··· SUPPLIED RECORDS

(* ===== verification/EndToEnd.v ===== *)
(** * A client and the server on one network

    The session of [bench-live/dhcp-client.c] against the packet loop of the
    bare-metal sample: the frames one side sends are the frames the other side
    receives.  The server runs in a lease-keeping mode (ARRAY or HASHMAP), any
    implementation of the lease-store interface. *)
From S2P Require Import Frame.
From S2P Require Import Prelude Options Message LeaseStore ArrayPool HashTab HashPool Server.
From S2P Require Import Adapter Client.

Open Scope Z_scope.

(** The REQUEST that answers the server's offer of [ip]. *)
Definition answer_to (c : client) (ip : Z) : build_meta :=
  mkBuild (c_mac c) (uint32_to_ip ip) [192; 168; 4; 1] DHCP_REQUEST (c_xid c).

(** The REQUEST frame for the offered [ip], sent with the whole buffer. *)
Definition request_of (c : client) (ip : Z) : list Z := client_frame (answer_to c ip) ++ replicate 430 0.

Section end_to_end.
Context {P : Type} `{LeaseStoreLaws P}.
Variables (c : client) (mac : list Z).
Hypothesis c_fresh : fresh_client c.
Hypothesis c_mac_bytes : Forall byte (c_mac c).
Hypothesis mac_ok : is_mac mac.

Lemma discover_client_ok : client_ok (discover_meta c).
Proof. split; try (by left); [by apply discover_meta_ok, c_fresh | done |..]; by vm_compute; repeat constructor. Qed.

Lemma answer_client_ok ip : client_ok (answer_to c ip).
Proof.
  split; try (by right); [split; [apply c_fresh | done | done] | done | apply uint32_to_ip_bytes |].
  apply (bool_decide_eq_true_1 _). vm_compute. reflexivity.
Qed.

Lemma discover_items_of : msg_type_of (client_items (discover_meta c)) = Options.DHCP_DISCOVER.
Proof. reflexivity. Qed.

Lemma answer_items_of ip : is_u32 ip →
  msg_type_of (client_items (answer_to c ip)) = Options.DHCP_REQUEST ∧
  requested_of (client_items (answer_to c ip)) = Some ip.
Proof.
  intros Hip. split; [reflexivity|]. rewrite <- (ip_of_uint32_to_ip ip) at 2 by done. reflexivity.
Qed.

Lemma reply_understood f pm : reaches_client (c_xid c) f pm → understood (c_xid c) f = pm.
Proof. intros (Hl & _ & Hp). unfold understood. rewrite Hl. change (Z.of_nat RESPONSE_SIZE) with 594. by rewrite Hp. Qed.

Lemma reply_recv_ok f pm sent : reaches_client (c_xid c) f pm → recv_ok 2048 (Got f sent).
Proof. intros (Hl & Hb & _). split; [done|]. rewrite Hl. vm_compute. lia. Qed.

(** What the client does with an OFFER and an ACK of the server *)
Lemma handshake_session pm sbuf rbuf f1 f2 ip :
  length sbuf = 1024%nat → length rbuf = 2048%nat →
  (∃ p, client_sees mac (c_xid c) (Offer ip) = Some p ∧ reaches_client (c_xid c) f1 p) →
  (∃ p, client_sees mac (c_xid c) (Ack ip) = Some p ∧ reaches_client (c_xid c) f2 p) →
  ∃ c', run_client c pm sbuf rbuf true [Got f1 true; Got f2 true]
        = Ret ([client_frame (discover_meta c); client_frame (answer_to c ip) ++ replicate 430 0],
               Finished 0 c') ∧
    c_assigned_ip c' = uint32_to_ip ip.
Proof.
  intros Hs Hr (p1 & E1 & R1) (p2 & E2 & R2). injection E1 as <-. injection E2 as <-.
  destruct (run_client_shows c pm sbuf rbuf true [Got f1 true; Got f2 true] c_fresh Hs Hr)
    as (v & E & Hv).
  { repeat apply Forall_cons_2; [by eapply reply_recv_ok..|]. constructor. }
  cbn [fmap list_fmap event_of] in E, Hv. rewrite (reply_understood _ _ R1), (reply_understood _ _ R2) in *.
  cbn in Hv.
  inversion Hv as [| | |e st k Hne]; subst; [|by destruct (Hne _ eq_refl)]. eexists. split; [exact E|]. reflexivity.
Qed.

(** What the server does with the client's REQUEST for an address it may offer *)
Lemma request_granted (srv : dhcp_server_t P) ip junk ticks :
  srv_inv srv → config srv = circle_config → is_u32 ticks →
  offerable (srv_cap srv) DHCP_POOL_START DHCP_POOL_END (c_mac c) (srv_leases srv) ip → ip ≠ 0 →
  DHCP_POOL_START ≤ ip ≤ DHCP_POOL_END →
  ∃ f p srv', handle_frame store_mode mac (client_frame (answer_to c ip) ++ junk) ticks srv
        = Ret (Some f, srv') ∧
    client_sees mac (c_xid c) (Ack ip) = Some p ∧ reaches_client (c_xid c) f p ∧
    srv_leases srv' !! c_mac c = Some (ip, ts_in_sec ticks ⊞ 3600).
Proof.
  intros Hi Hcfg Ht Hof Hne Hin.
  assert (Hip : is_u32 ip) by (unfold uword, DHCP_POOL_START, DHCP_POOL_END in *; lia).
  destruct (frame_exchange_core srv (answer_to c ip) mac junk ticks Hi Hcfg (answer_client_ok ip)
    mac_ok Ht) as (tx & srv' & a & Hf & _ & _ & _ & Hstep & Htx).
  destruct (answer_items_of ip Hip) as [Et Er]. cbn [answer_to b_client_mac b_xid] in *.
  destruct Hi as [Hi _].
  assert (Hsz : (size (srv_leases srv) ≤ srv_cap srv)%nat) by (by eapply ls_size).
  assert (Hinj : lease_inj (srv_leases srv)) by by eapply ls_inj.
  inversion Hstep as [|M M1 M' ip2 b _ E2 _ Hpr Hsame Hg| | | |]; subst;
    try (exfalso; unfold Options.DHCP_DISCOVER, Options.DHCP_REQUEST, Options.DHCP_DECLINE in *; congruence).
  2:{ exfalso. rewrite Er in *. by simplify_eq. }
  rewrite Er in E2. injection E2 as <-.
  assert (b = true) as -> by
    exact (offerable_grant _ _ _ _ _ M1 _ ip _ b _ Hsz Hinj Hof Hne Hpr Hsame Hg).
  destruct Htx as (f & -> & Hre). exists f. eexists _, srv'. split; [exact Hf|].
  split; [reflexivity|]. split; [exact Hre|].
  unfold grant in Hg. destruct (M1 !! c_mac c) as [[ip1 e1]|];
    [destruct Hg as [(_ & _ & ->)|(_ & ? & _)] | destruct Hg as [(_ & _ & _ & ->)|(_ & ? & _)]];
    try done; by rewrite lookup_insert_eq.
Qed.

(** C9: From the DISCOVER to the lease, with a server in ARRAY or HASHMAP mode and the
    configuration of the sample.  A fresh client starts a session and the
    server receives the very frames it sends, with any bytes after them in the
    receive buffer, at any two times.  Either the server has nothing to offer (it
    holds no lease of the client, and all its leases are in use or the whole pool
    is), and then it sends nothing; or the session, given the server's two
    answers, succeeds with the address [ip] after sending one DISCOVER and one
    REQUEST, and the server has recorded [ip] as leased to the client's MAC for
    one hour. *)
Theorem end_to_end_lease (srv : dhcp_server_t P) (pm : parse_meta) (sbuf rbuf junk1 junk2 : list Z)
    (ticks1 ticks2 : Z) :
  srv_inv srv → config srv = circle_config → length sbuf = 1024%nat → length rbuf = 2048%nat →
  is_u32 ticks1 → is_u32 ticks2 →
  let discover := client_frame (discover_meta c) in
  ∃ tx srv1, handle_frame store_mode mac (discover ++ junk1) ticks1 srv = Ret (tx, srv1) ∧
    match tx with
    | None => srv_leases srv1 !! c_mac c = None ∧
        ((srv_cap srv ≤ size (srv_leases srv1))%nat ∨
         ∀ x, DHCP_POOL_START ≤ x ≤ DHCP_POOL_END → held x (srv_leases srv1))
    | Some offer => ∃ ack srv2 c' ip,
        handle_frame store_mode mac (request_of c ip ++ junk2) ticks2 srv1 = Ret (Some ack, srv2) ∧
        run_client c pm sbuf rbuf true [Got offer true; Got ack true]
        = Ret ([discover; request_of c ip], Finished 0 c') ∧
        c_assigned_ip c' = uint32_to_ip ip ∧ DHCP_POOL_START ≤ ip ≤ DHCP_POOL_END ∧
        srv_leases srv2 !! c_mac c = Some (ip, ts_in_sec ticks2 ⊞ 3600)
    end.
Proof.
  intros Hi Hcfg Hs Hr Ht1 Ht2 discover.
  destruct (frame_exchange_core srv (discover_meta c) mac junk1 ticks1 Hi Hcfg discover_client_ok
    mac_ok Ht1) as (tx & srv1 & a & Hf & Hi1 & Hcfg1 & Hcap & Hstep & Htx).
  exists tx, srv1. split; [exact Hf|]. cbn [discover_meta b_client_mac b_xid] in *.
  pose proof discover_items_of as Et.
  inversion Hstep as [M M' ip _ Hpr Hof| | | | |]; subst;
    try (exfalso; unfold Options.DHCP_DISCOVER, Options.DHCP_REQUEST, Options.DHCP_DECLINE in *; congruence).
  change (pool_start circle_config) with DHCP_POOL_START in Hof.
  change (pool_end circle_config) with DHCP_POOL_END in Hof.
  destruct Hi1 as [Hl1 Hp1]. pose proof (ls_in_pool _ _ _ Hl1) as Hpool.
  clear Hstep. destruct (Z.eqb_spec ip 0) as [E0|Hne]; cbn [client_sees] in Htx.
  - subst tx ip. unfold offerable in Hof. destruct (srv_leases srv1 !! c_mac c) as [[ip0 e0]|] eqn:Em.
    + subst ip0. exfalso. specialize (Hpool _ _ _ Em). rewrite Hcfg1 in Hpool.
      cbn in Hpool. unfold DHCP_POOL_START in Hpool. lia.
    + split; [done|]. destruct Hof as [[? _]|(_ & [[[? _] _]|[_ ?]])]; [by left | done | by right].
  - destruct Htx as (f & -> & Hre).
    assert (Hin : DHCP_POOL_START ≤ ip ≤ DHCP_POOL_END).
    { unfold offerable in Hof. destruct (srv_leases srv1 !! c_mac c) as [[ip0 e0]|] eqn:Em.
      - subst ip0. specialize (Hpool _ _ _ Em). by rewrite Hcfg1 in Hpool.
      - by destruct Hof as [[_ ?]|(_ & [[? _]|[? _]])]. }
    destruct (request_granted srv1 ip (replicate 430 0 ++ junk2) ticks2) as (f2 & p & srv2 & Hf2 & Hp & Hre2 & Hm);
      [by split | done | done | by rewrite Hcap | done | done |].
    destruct (handshake_session pm sbuf rbuf f f2 ip Hs Hr) as (c' & Hrun & Hc').
    { eexists. split; [reflexivity | exact Hre]. }
    { exists p. split; [exact Hp | exact Hre2]. }
    exists f2, srv2, c', ip. unfold request_of.
    rewrite <- app_assoc. split; [exact Hf2|]. split; [exact Hrun|]. split; [exact Hc'|].
    split; [exact Hin | exact Hm].
Qed.
End end_to_end.

(** *** The sample client at a fresh server *)
Lemma sample_client_bytes : Forall byte (c_mac sample_client).
Proof. apply (bool_decide_eq_true_1 _). vm_compute. reflexivity. Qed.

Lemma end_to_end_lease_witness :
  srv_inv circle_server ∧
  ∃ tx srv1,
    handle_frame store_mode sample_dev (client_frame (discover_meta sample_client) ++ replicate 1006 7)
      5000000 circle_server = Ret (tx, srv1) ∧
    match tx with
    | None => srv_leases srv1 !! c_mac sample_client = None
    | Some offer => ∃ ack srv2 c' ip,
        handle_frame store_mode sample_dev (request_of sample_client ip ++ replicate 100 7) 6000000 srv1
        = Ret (Some ack, srv2) ∧
        run_client sample_client (no_meta 0) (replicate 1024 7) (replicate 2048 7) true
          [Got offer true; Got ack true]
        = Ret ([client_frame (discover_meta sample_client); request_of sample_client ip], Finished 0 c') ∧
        srv_leases srv2 !! c_mac sample_client = Some (ip, 3606)
    end.
Proof.
  split; [exact circle_server_inv|].
  destruct (end_to_end_lease sample_client sample_dev sample_client_fresh sample_client_bytes
    sample_dev_mac circle_server (no_meta 0) (replicate 1024 7) (replicate 2048 7)
    (replicate 1006 7) (replicate 100 7) 5000000 6000000 circle_server_inv eq_refl eq_refl eq_refl)
    as (tx & srv1 & Hf & Htx); [unfold uword; lia..|].
  exists tx, srv1. split; [exact Hf|]. destruct tx as [offer|]; [|exact (proj1 Htx)].
  destruct Htx as (ack & srv2 & c' & ip & H1 & H2 & _ & _ & H3).
  exists ack, srv2, c', ip. exact (conj H1 (conj H2 H3)).
Defined.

······

YOUR INSTRUCTIONS:
For this exercise, please output exactly the lines above starting at the line with "Hypothesis c_fresh : fresh_client c." and ending at the line with "Proof. intros (Hl & Hb", ends included.

ANSWER SPACE:
Hypothesis c_fresh : fresh_client c.
Hypothesis c_mac_bytes : Forall byte (c_mac c).
Hypothesis mac_ok : is_mac mac.

Lemma discover_client_ok : client_ok (discover_meta c).
Proof. split; try (by left); [by apply discover_meta_ok, c_fresh | done |..]; by vm_compute; repeat constructor. Qed.

Lemma answer_client_ok ip : client_ok (answer_to c ip).
Proof.
  split; try (by right); [split; [apply c_fresh | done | done] | done | apply uint32_to_ip_bytes |].
  apply (bool_decide_eq_true_1 _). vm_compute. reflexivity.
Qed.

Lemma discover_items_of : msg_type_of (client_items (discover_meta c)) = Options.DHCP_DISCOVER.
Proof. reflexivity. Qed.

Lemma answer_items_of ip : is_u32 ip →
  msg_type_of (client_items (answer_to c ip)) = Options.DHCP_REQUEST ∧
  requested_of (client_items (answer_to c ip)) = Some ip.
Proof.
  intros Hip. split; [reflexivity|]. rewrite <- (ip_of_uint32_to_ip ip) at 2 by done. reflexivity.
Qed.

Lemma reply_understood f pm : reaches_client (c_xid c) f pm → understood (c_xid c) f = pm.
Proof. intros (Hl & _ & Hp). unfold understood. rewrite Hl. change (Z.of_nat RESPONSE_SIZE) with 594. by rewrite Hp. Qed.

Lemma reply_recv_ok f pm sent : reaches_client (c_xid c) f pm → recv_ok 2048 (Got f sent).
Proof. intros (Hl & Hb & _). split; [done|]. rewrite Hl. vm_compute. lia. Qed.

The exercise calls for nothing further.